Wir fuhren die Rolltreppe des Centre Pompidou hoch. Plötzlich griff sie mir auf den Schwanz und sagte: „Das greift sich so gut an" Neben uns versanken die Häuser.

Von oben schauten wir in die Halle der dritten Etage. Sie lehnte sich gegen mich und sagte: „Du mußt mich halten - hier ist es wie im Meer" Ich schob ihr meine Hände unter die Achseln und umfasste ihre Brüste.

In der Bibliothek des Institute du Monde Arab rief ich sie zu mir her und zeigte auf den Computerbildschirm „Le Palmerei de Figuig 3151 (610) BON" las sie, während sie sich langsam auf meine Schenkel setzte.

Von einer Brücke über die Seine richtete ich meine Kamera auf ein Touristenboot. „Fotografieren ist Schießen" sagte sie, und biß mich ins Genick. Ich drückte zweimal ab.
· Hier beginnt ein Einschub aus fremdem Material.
(* a 32-bit field read back *)
Lemma decode_size_block size px :
  - 2 ^ 31 ≤ size < 2 ^ 31 → (32 ≤ length px)%nat →
  (Decode.decode_size_from_lsb (embed_size size px)).2 = size.
Proof.
  intros Hsize Hpx. unfold embed_size.
  apply decode_encode_size_int; [done|]. rewrite length_take. lia.
Qed.

Lemma fread_at buf n name c k pre blk post :
  c = pre ++ blk ++ post → k = length pre → length buf = n → length blk = n →
  fread buf n (mkFILE name c k) = (blk, n, mkFILE name c (k + n)).
Proof. intros -> -> Hbuf Hblk. by apply fread_block. Qed.

Lemma decode_data_from_image_at data dst name c k pre px post :
  c = pre ++ embed data px ++ post → k = length pre →
  Forall is_byte data → (8 * length data ≤ length px)%nat →
  Decode.decode_data_from_image dst (Z.of_nat (length data)) (mkFILE name c k)
  = (e_success, store_from 0 data dst, mkFILE name c (k + 8 * length data)).
Proof. intros -> -> Hdata Hpx. by apply decode_data_from_image_embed. Qed.

Lemma decode_secret_loop_at data ch name c k pre px post oname :
  c = pre ++ embed data px ++ post → k = length pre →
  length ch = 1%nat → Forall is_byte data → (8 * length data ≤ length px)%nat →
  Decode.decode_secret_loop (length data) ch (mkFILE name c k) (mkFILE oname [] 0)
  = (mkFILE name c (k + 8 * length data), mkFILE oname data (length data)).
Proof.
  intros -> -> Hch Hdata Hpx.
  exact (decode_secret_loop_embed data ch name pre px post oname [] Hch Hdata Hpx).
Qed.

Lemma bytes_of_string_is_byte s : Forall is_byte (bytes_of_string s).
Proof.
  unfold bytes_of_string. apply Forall_fmap, Forall_forall. intros a _.
  unfold is_byte, byte_of_ascii. cbn.
  pose proof (Ascii.N_ascii_bounded a). lia.
Qed.

Lemma string_of_bytes_of_string s : string_of_bytes (bytes_of_string s) = s.
Proof.
  unfold string_of_bytes, bytes_of_string.
  rewrite <- (String.string_of_list_ascii_of_string s) at 2. f_equal.
  induction (String.list_ascii_of_string s) as [|a l IH]; [done|].
  cbn [fmap list_fmap]. f_equal; [|exact IH].
  unfold ascii_of_byte, byte_of_ascii. rewrite N2Z.id. apply Ascii.ascii_N_embedding.
Qed.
„Regardez" rief sie im Jardin de Plantes, mit dem Körper gegen den Zaun gepresst, und zeigte auf eine wild wuchernde Pflanze. Ich beugte mich vor, und schlug mir die Zähne am Eisen an.

Es war schwül und in der silbernen Kuppel des Cineplex von LA VILETTE spiegelten sich Gewittewolken. „Et apres?" fragte sie mich lächelnd, bevor wir hineingingen und uns EN DIRECT DEL ESPACE anschauten.